**** RECORD EXTRACTS ****
(** * hospital_mock: the findings pipeline and the report services

    A shallow embedding of [app/services/analysis_service.py] and
    [app/services/report_service.py], with the properties of the
    enrichment, summary, storage, composition and formatting steps.

    Conventions of the embedding.
    - A Python [str] is a [string]; its characters are code points below
      128, and the string methods below follow CPython on that range
      ([ascii_text]; beyond it [str.strip], [str.title] and [len] differ, so
      a property that depends on them is stated for such texts).
    - Python values are the JSON-shaped values the services exchange
      ([pyval]); numbers are integers.
    - A [dict] is an association list in insertion order, as iteration
      order is observable in the composed report; a dict of Python has no
      two equal keys ([dict_wf]).
    - A raised exception is an [Err] result and carries its class and its
      message; code that touches the file system, the logger or standard
      output threads a [world].
    - The file system maps a path to the content of a file; directories are
      not modelled ([os.makedirs] does nothing here).  A JSON file holds the
      document that [json.dump] wrote, an object at top level.
    - A path stands for itself: the file map is keyed by the path string, so
      the map is that of a file system seen through paths none of which
      names the file of another ([abc] and [./abc] are two keys), and a file
      can be written wherever its path points.  A property that needs a file
      to be found, or a write to succeed, is stated for file names
      ([file_name]: no [/], no NUL, at most 255 characters).
    - The values drawn from [uuid.uuid4()] and [datetime.now()] are
      arguments of the functions that draw them.
    - The pictographs that open some log messages are left out. *)

From Stdlib Require Import ZArith String Ascii List Bool Lia.
From stdpp Require Import base option list gmap strings pretty.
From Equations Require Import Equations.

Set Warnings "-register-all".

Local Open Scope string_scope.
Local Open Scope Z_scope.
Local Open Scope list_scope.

(** ** Python string methods *)

Module PyStr.

Definition nl : string := String "010"%char "".

(** The double quote character. *)
Definition dquote : ascii := "034"%char.

(** [str.isspace] on one character (code points below 128). *)
Definition is_space (c : ascii) : bool :=
  let n := nat_of_ascii c in
  ((9 <=? n)%nat && (n <=? 13)%nat) || ((28 <=? n)%nat && (n <=? 32)%nat).

Definition is_lower (c : ascii) : bool :=
  let n := nat_of_ascii c in (97 <=? n)%nat && (n <=? 122)%nat.

Definition is_upper (c : ascii) : bool :=
  let n := nat_of_ascii c in (65 <=? n)%nat && (n <=? 90)%nat.

Definition to_upper (c : ascii) : ascii :=
  if is_lower c then ascii_of_nat (nat_of_ascii c - 32) else c.

Definition to_lower (c : ascii) : ascii :=
  if is_upper c then ascii_of_nat (nat_of_ascii c + 32) else c.

(** [s.lstrip(chars)], the set of characters given as a predicate. *)
Fixpoint lstrip_by (p : ascii -> bool) (s : string) : string :=
  match s with
  | String c s' => if p c then lstrip_by p s' else s
  | EmptyString => EmptyString
  end.

(** [s.rstrip(chars)]. *)
Fixpoint rstrip_by (p : ascii -> bool) (s : string) : string :=
  match s with
  | String c s' =>
      match rstrip_by p s' with
      | EmptyString => if p c then EmptyString else String c EmptyString
      | r => String c r
      end
  | EmptyString => EmptyString
  end.

Definition strip_by (p : ascii -> bool) (s : string) : string :=
  rstrip_by p (lstrip_by p s).

(** [s.strip()] *)
Definition strip (s : string) : string := strip_by is_space s.

(** [s.strip(chars)] *)
Fixpoint mem_char (c : ascii) (chars : string) : bool :=
  match chars with
  | String d r => if Ascii.eqb c d then true else mem_char c r
  | EmptyString => false
  end.

Definition strip_chars (chars s : string) : string :=
  strip_by (fun c => mem_char c chars) s.

(** [s.startswith(p)] *)
Definition startswith (s p : string) : bool := String.prefix p s.

(** [s.endswith(p)] *)
Definition endswith (s p : string) : bool :=
  String.prefix (String.rev p) (String.rev s).

(** [s.count(c)] for a one-character [c]. *)
Fixpoint count_char (c : ascii) (s : string) : nat :=
  match s with
  | String d r => (if Ascii.eqb d c then 1 else 0) + count_char c r
  | EmptyString => 0
  end.

(** Number of characters [c] the string starts with. *)
Fixpoint leading (c : ascii) (s : string) : nat :=
  match s with
  | String d r => if Ascii.eqb d c then S (leading c r) else 0
  | EmptyString => 0
  end.

(** [s[:n]] *)
Fixpoint take (n : nat) (s : string) : string :=
  match n, s with
  | S n', String c r => String c (take n' r)
  | _, _ => EmptyString
  end.

(** [s.split(sep)] for a non-empty [sep]: occurrences are found left to
    right and do not overlap.  [skip] counts the characters of a matched
    separator still to be passed over, [cur] is the piece being read, in
    reverse. *)
Fixpoint split_go (sep : string) (skip : nat) (cur : string) (s : string)
  : list string :=
  match s with
  | EmptyString => [String.rev cur]
  | String c r =>
      match skip with
      | S k => split_go sep k cur r
      | O =>
          if String.prefix sep s
          then String.rev cur :: split_go sep (String.length sep - 1) "" r
          else split_go sep 0 (String c cur) r
      end
  end.

Definition split (sep s : string) : list string := split_go sep 0 "" s.

(** [sep.join(parts)] *)
Definition join (sep : string) (parts : list string) : string :=
  String.concat sep parts.

(** [s.replace(a, b)] for one-character [a] and [b]. *)
Fixpoint replace_char (a b : ascii) (s : string) : string :=
  match s with
  | String c r => String (if Ascii.eqb c a then b else c) (replace_char a b r)
  | EmptyString => EmptyString
  end.

(** [s.title()]: a letter is upper-cased when the character before it is
    not a letter and lower-cased otherwise. *)
Fixpoint title_go (prev_cased : bool) (s : string) : string :=
  match s with
  | String c r =>
      String (if prev_cased then to_lower c else to_upper c)
             (title_go (is_lower c || is_upper c) r)
  | EmptyString => EmptyString
  end.

Definition title (s : string) : string := title_go false s.

(** The characters of a string, each as a one-character string. *)
Fixpoint chars (s : string) : list string :=
  match s with
  | String c r => String c "" :: chars r
  | EmptyString => []
  end.

End PyStr.

(** ** Python values *)

(** Hashable values, the keys of a [dict]. *)
Inductive pykey :=
| KNone
| KBool (b : bool)
| KInt (z : Z)
| KStr (s : string).

Inductive pyval :=
| PNone
| PBool (b : bool)
| PInt (z : Z)
| PStr (s : string)
| PList (l : list pyval)
| PDict (d : list (pykey * pyval)).

Abbreviation pydict := (list (pykey * pyval)).

Global Instance pykey_eq_dec : EqDecision pykey.
Proof. solve_decision. Defined.

(** [True == 1] and [False == 0]: keys are compared after this. *)
Definition key_norm (k : pykey) : pykey :=
  match k with
  | KBool b => KInt (Z.b2z b)
  | _ => k
  end.

Definition key_eqb (a b : pykey) : bool :=
  bool_decide (key_norm a = key_norm b).

(** [hash(v)]: lists and dicts are unhashable. *)
Definition to_key (v : pyval) : option pykey :=
  match v with
  | PNone => Some KNone
  | PBool b => Some (KBool b)
  | PInt z => Some (KInt z)
  | PStr s => Some (KStr s)
  | PList _ | PDict _ => None
  end.

Definition of_key (k : pykey) : pyval :=
  match k with
  | KNone => PNone
  | KBool b => PBool b
  | KInt z => PInt z
  | KStr s => PStr s
  end.

Definition type_name (v : pyval) : string :=
  match v with
  | PNone => "NoneType"
  | PBool _ => "bool"
  | PInt _ => "int"
  | PStr _ => "str"
  | PList _ => "list"
  | PDict _ => "dict"
  end.

(** [bool(v)] *)
Definition truthy (v : pyval) : bool :=
  match v with
  | PNone => false
  | PBool b => b
  | PInt z => negb (z =? 0)
  | PStr s => negb (String.eqb s "")
  | PList l => match l with [] => false | _ => true end
  | PDict d => match d with [] => false | _ => true end
  end.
****
● **TRY IT**: Would you show all lines of the material above that contain the word "take"?

● **SOLUTION FOR THIS PROBLEM**:
Fixpoint take (n : nat) (s : string) : string :=
  | S n', String c r => String c (take n' r)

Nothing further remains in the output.